The batching involves grouping individual records into a larger data objects for the purposes of efficient data storage. In the case of Streaming Ingestion, the batching process is handled by Data Fabric. Handling of the batching process by the client application is redundant.
Data events are grouped based on their JSON message properties, such as
objectName
and fromLogicalId
. The cut-off point is
determined by the system for each data object based on a time window or the maximum
uncompressed size of the object, whichever occurs first.

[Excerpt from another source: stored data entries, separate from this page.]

(** With no ROLLBACK in flight [acquire] reads nothing from a socket, and returns. *)
Lemma acquire_loop_returns e k ss : Forall (fun s => idle s = true \/ rollback_deadline s = 0) ss -> exists x, acquire_loop e k ss = Ok x.
Proof.
  intros HF. revert k. induction HF as [|s ss Hs HF IH]; intros k; cbn [acquire_loop]; [eauto|].
  assert (exists free, unheld e k s = Ok (free, s)) as [free Hu].
  { unfold unheld. destruct (idle s); [eauto|]. destruct Hs as [?|Hs]; [done|]. rewrite Hs. eauto. }
  rewrite Hu. cbn [mbind outcome_bind]. destruct (if free && _ then _ else _) as [up s2]. destruct (_ && _); [eauto|].
  destruct (IH (S k)) as [[r ss'] ->]. eauto.
Qed.

End pool.

(** A connection gets some lifetime, at most what is configured, and less than that by at
    most the jitter. *)
Lemma lifetime_bounds cfg addr t : 0 < max_lifetime_ms cfg < 2 ^ 31 -> lifetime_jitter_ms cfg < 2 ^ 31 -> 0 <= t < 2 ^ 63 ->
  t < lifetime_deadline cfg addr t <= t + max_lifetime_ms cfg * millisecond /\
  t + (max_lifetime_ms cfg - Z.max 0 (lifetime_jitter_ms cfg)) * millisecond <= lifetime_deadline cfg addr t.
Proof.
  intros Hl Hj Ht. unfold lifetime_deadline. rewrite (proj2 (Z.leb_gt (max_lifetime_ms cfg) 0)) by lia. unfold u64.
  rewrite (Z.mod_small (max_lifetime_ms cfg * millisecond)) by (unfold millisecond; lia). set (life := max_lifetime_ms cfg * millisecond).
  assert (0 < life < 2 ^ 62) as Hlife by (unfold life, millisecond; lia).
  assert ((if 0 <? lifetime_jitter_ms cfg then (lifetime_jitter_ms cfg * millisecond) mod 2 ^ 64 else 0) = Z.max 0 (lifetime_jitter_ms cfg) * millisecond) as ->.
  { destruct (Z.ltb_spec 0 (lifetime_jitter_ms cfg)); [rewrite Z.mod_small by (unfold millisecond; lia)|]; unfold millisecond; lia. }
  set (jitter := Z.max 0 (lifetime_jitter_ms cfg) * millisecond). assert (0 <= jitter) by (unfold jitter, millisecond; lia).
  set (span := if life <=? jitter then life - 1 else jitter). assert (0 <= span < life /\ span <= jitter) by (unfold span; destruct (Z.leb_spec life jitter); lia).
  pose proof (Z.mod_pos_bound (splitmix64 (Z.lxor t addr)) (span + 1) ltac:(lia)). rewrite Z.mod_small by lia.
  replace ((max_lifetime_ms cfg - Z.max 0 (lifetime_jitter_ms cfg)) * millisecond) with (life - jitter) by (unfold life, jitter; lia). lia.
Qed.
(* ===== verification/Ipc.v ===== *)
(** bench/ipcbench.c: the client and the server of the loopback benchmark as two processes
    over stream connections with bounded buffers, run in every interleaving and with every
    short read and write. *)
From S2P Require Import Prelude WireBytes.
Local Open Scope Z_scope.

(** ** Processes and connections *)

(** One call of the benchmark's code. [WriteFull] and [ReadFull] are the loops of
    [write_full] and [read_full] with their position in the buffer and the bytes left;
    [Stream] is one chunk of the throughput phase with its [sent += TP_CHUNK], [Sink] the
    server's read-and-discard loop, [SendAck] and [ReadAck] the eight bytes of the count. *)
Inductive cmd :=
  | Connect
  | Accept
  | WriteFull (off rem : nat)
  | ReadFull (off rem : nat)
  | Stream (off rem : nat)
  | Sink
  | SendAck (off rem : nat)
  | ReadAck (off rem : nat)
  | ShutWr
  | Close.

(** A connection: the bytes under way in each direction, and which ends were shut. *)
Record conn := mkConn { up : list byte; down : list byte; up_fin : bool; client_closed : bool; server_closed : bool }.

#[export] Instance eta_conn : Eta conn := mkEta _ (fun k => mkConn (up k) (down k) (up_fin k) (client_closed k) (server_closed k)).

(** A process: the calls to go, its connection, [buf], the counter [sent] or [total], and
    the bytes of [got] read so far. *)
Record process := mkProc { code : list cmd; cur : nat; buf : list byte; count : Z; got : list byte }.

#[export] Instance eta_process : Eta process := mkEta _ (fun p => mkProc (code p) (cur p) (buf p) (count p) (got p)).

(** [dead]: a process has ended in [die], in an unexpected end of the stream, by writing to
    a closed connection, or has reset one by closing it with bytes unread. *)
Record world := mkWorld { conns : list conn; accepted : nat; client : process; server : process; dead : bool }.

#[export] Instance eta_world : Eta world := mkEta _ (fun w => mkWorld (conns w) (accepted w) (client w) (server w) (dead w)).

Definition write_at (off : nat) (bs b : list byte) : list byte := take off b ++ bs ++ drop (off + length bs) b.

(** A native [uint64_t] in memory. *)
Definition le8 (z : Z) : list byte := rev (be_bytes 8 z).

Section Ipc.
(** The buffer of a connection in each direction and the backlog of the listener are the
    kernel's; [T] is [TP_CHUNK]. *)
Context (cap backlog T : nat).

(** [p += r; n -= r] and the test of the loop. *)
Definition advance (again : nat -> nat -> cmd) (off rem r : nat) (p : list cmd) : list cmd := if (rem =? r)%nat then p else again (off + r)%nat (rem - r)%nat :: p.

(** Whether a call may move [r] of [rem] bytes. *)
Definition moves (r rem room : nat) : bool := (0 <? r)%nat && (r <=? rem)%nat && (r <=? room)%nat.

(** How one call of a process on its connection goes: it would block (or cannot move that
    many bytes), it ends the process, or it leaves the connection and the process so. A call
    interrupted by a signal is issued again, which changes nothing. *)
Inductive io := Blocks | Dies | Moves (k : conn) (c : process).

(** The client's call [i], moving [r] bytes, with [p] to go behind it. *)
Definition client_io (r : nat) (i : cmd) (p : list cmd) (k : conn) (c : process) : io :=
  match i with
  | WriteFull off rem =>
      if server_closed k then Dies
      else if moves r rem (cap - length (up k)) then Moves (k <| up := up k ++ take r (drop off (buf c)) |>) (c <| code := advance WriteFull off rem r p |>)
      else Blocks
  | Stream off rem =>
      if server_closed k then Dies
      else if moves r rem (cap - length (up k))
      then Moves (k <| up := up k ++ take r (drop off (buf c)) |>)
             (c <| code := advance Stream off rem r p |> <| count := if (rem =? r)%nat then (count c + Z.of_nat T) mod 2 ^ 64 else count c |>)
      else Blocks
  | ReadFull off rem =>
      if bool_decide (down k = []) then if server_closed k then Dies else Blocks
      else if moves r rem (length (down k))
      then Moves (k <| down := drop r (down k) |>) (c <| code := advance ReadFull off rem r p |> <| buf := write_at off (take r (down k)) (buf c) |>)
      else Blocks
  | ReadAck off rem =>
      if bool_decide (down k = []) then if server_closed k then Dies else Blocks
      else if moves r rem (length (down k)) then Moves (k <| down := drop r (down k) |>) (c <| code := advance ReadAck off rem r p |> <| got := got c ++ take r (down k) |>)
      else Blocks
  | ShutWr => Moves (k <| up_fin := true |>) (c <| code := p |>)
  | Close => if bool_decide (down k = []) then Moves (k <| up_fin := true |> <| client_closed := true |>) (c <| code := p |>) else Dies
  | _ => Blocks
  end.

(** The server's. *)
Definition server_io (r : nat) (i : cmd) (p : list cmd) (k : conn) (s : process) : io :=
  match i with
  | WriteFull off rem =>
      if client_closed k then Dies
      else if moves r rem (cap - length (down k)) then Moves (k <| down := down k ++ take r (drop off (buf s)) |>) (s <| code := advance WriteFull off rem r p |>)
      else Blocks
  | SendAck off rem =>
      if client_closed k then Dies
      else if moves r rem (cap - length (down k)) then Moves (k <| down := down k ++ take r (drop off (le8 (count s))) |>) (s <| code := advance SendAck off rem r p |>)
      else Blocks
  | ReadFull off rem =>
      if bool_decide (up k = []) then if up_fin k then Dies else Blocks
      else if moves r rem (length (up k))
      then Moves (k <| up := drop r (up k) |>) (s <| code := advance ReadFull off rem r p |> <| buf := write_at off (take r (up k)) (buf s) |>)
      else Blocks
  | Sink =>
      if bool_decide (up k = []) then if up_fin k then Moves k (s <| code := p |>) else Blocks
      else if moves r T (length (up k))
      then Moves (k <| up := drop r (up k) |>) (s <| code := Sink :: p |> <| buf := write_at 0 (take r (up k)) (buf s) |> <| count := (count s + Z.of_nat r) mod 2 ^ 64 |>)
      else Blocks
  | Close => if bool_decide (up k = []) then Moves (k <| server_closed := true |>) (s <| code := p |>) else Dies
  | _ => Blocks
  end.

(** One step of the client: [None] when it would block. *)
Definition client_exec (r : nat) (w : world) : option world :=
  let c := client w in
  match code c with
  | [] => None
  | Connect :: p =>
      if (length (conns w) - accepted w <? backlog)%nat
      then Some (w <| conns := conns w ++ [mkConn [] [] false false false] |> <| client := c <| code := p |> <| cur := length (conns w) |> |>)
      else None
  | i :: p =>
      k ← conns w !! cur c;
      match client_io r i p k c with
      | Blocks => None
      | Dies => Some (w <| dead := true |>)
      | Moves k c' => Some (w <| conns := <[cur c := k]> (conns w) |> <| client := c' |>)
      end
  end.

Definition server_exec (r : nat) (w : world) : option world :=
  let s := server w in
  match code s with
  | [] => None
  | Accept :: p =>
      if (accepted w <? length (conns w))%nat then Some (w <| accepted := S (accepted w) |> <| server := s <| code := p |> <| cur := accepted w |> |>) else None
  | i :: p =>
      k ← conns w !! cur s;
      match server_io r i p k s with
      | Blocks => None
      | Dies => Some (w <| dead := true |>)
      | Moves k s' => Some (w <| conns := <[cur s := k]> (conns w) |> <| server := s' |>)
      end
  end.

(** Either process runs; once one has failed, nothing does. *)
Inductive step : world -> world -> Prop :=
  | step_client r w w' : dead w = false -> client_exec r w = Some w' -> step w w'
  | step_server r w w' : dead w = false -> server_exec r w = Some w' -> step w w'.

(** ** The two programs *)

(** Rounds of the ping-pong phase, by size. *)
Definition ping (rounds : list nat) : list cmd := s ← rounds; [WriteFull 0 s; ReadFull 0 s].
Definition pong (rounds : list nat) : list cmd := s ← rounds; [ReadFull 0 s; WriteFull 0 s].

(** [client_suite]: the calls it makes, when [chunks] chunks are written before the
    deadline of the throughput phase. *)
Definition client_suite (rounds : list nat) (chunks churn : nat) : list cmd :=
  Connect :: ping rounds ++ Close
  :: Connect :: replicate chunks (Stream 0 T) ++ ShutWr :: ReadAck 0 8 :: Close
  :: concat (replicate churn [Connect; Close]).

Definition server_loop (rounds : list nat) (churn : nat) : list cmd :=
  Accept :: pong rounds ++ Close :: Accept :: Sink :: SendAck 0 8 :: Close :: concat (replicate churn [Accept; Close]).

(** [run_transport]: the listener is up and the server is forked before the client starts;
    the client's buffer is filled with 'x', the server's is not. *)
Definition run_transport (rounds : list nat) (chunks churn : nat) (sbuf : list byte) : world :=
  mkWorld [] 0 (mkProc (client_suite rounds chunks churn) 0 (replicate T (byte_of_Z 120)) 0 []) (mkProc (server_loop rounds churn) 0 sbuf 0 []) false.
End Ipc.

Definition WARMUP : nat := 2000.
Definition ITERS : nat := 20 * 1000.
Definition CONN_ITERS : nat := 2000.
Definition TP_CHUNK : nat := Nat.pow 2 16.
Definition sizes : list nat := [64; 512; 4096; Nat.pow 2 14]%nat.
Definition all_rounds : list nat := s ← sizes; replicate (WARMUP + ITERS) s.

(** ** Percentiles *)

Definition cmp_u64 (x y : Z) : Z := (if y <? x then 1 else 0) - (if x <? y then 1 else 0).

(** The index of [pct_us], [t] being [(double)n * p] cut to an int. *)
Definition pct_index (n t : Z) : Z := if n <=? t then n - 1 else t.

(** ** One connection at a time *)

Abbreviation x := (byte_of_Z 120).

Section Proofs.
Context (cap backlog T chunks churn : nat) (rounds : list nat).
Hypothesis Hcap : (0 < cap)%nat.
Hypothesis Hback : (0 < backlog)%nat.
Hypothesis HT : (0 < T)%nat.
Hypothesis Hrounds : Forall (fun s => 0 < s <= T)%nat rounds.

Definition xs (l : list byte) : Prop := Forall (fun b => b = x) l.

Definition open (k : conn) : Prop := up_fin k = false /\ client_closed k = false /\ server_closed k = false.

(** Both sides are done with a connection but for closing it. *)
Definition ended (cb sb : list cmd) (k : conn) : Prop := up k = [] /\ down k = [] /\ (cb = [Close] \/ cb = []) /\ (sb = [Close] \/ sb = []).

This table shows cut-off points in the micro-batching of a data object:
Cut-off point | Description | Value |
---|---|---|
Arrival time window | When the Streaming Ingestion service receives the first record or the next record
after a data object has been stored, a time window is opened. In that time window, any
incoming records that have the same metadata (message properties) are grouped into a
single data object. After the window time frame expires, the data object is saved and stored in Data Lake. The arrival of a new record starts another time window and a new data object is created. |
600 seconds |
Data object size (Uncompressed) | When the total size of records within a data object reaches a predetermined file size of 5 MB, the data object is stored in Data Lake. | 5242880 bytes |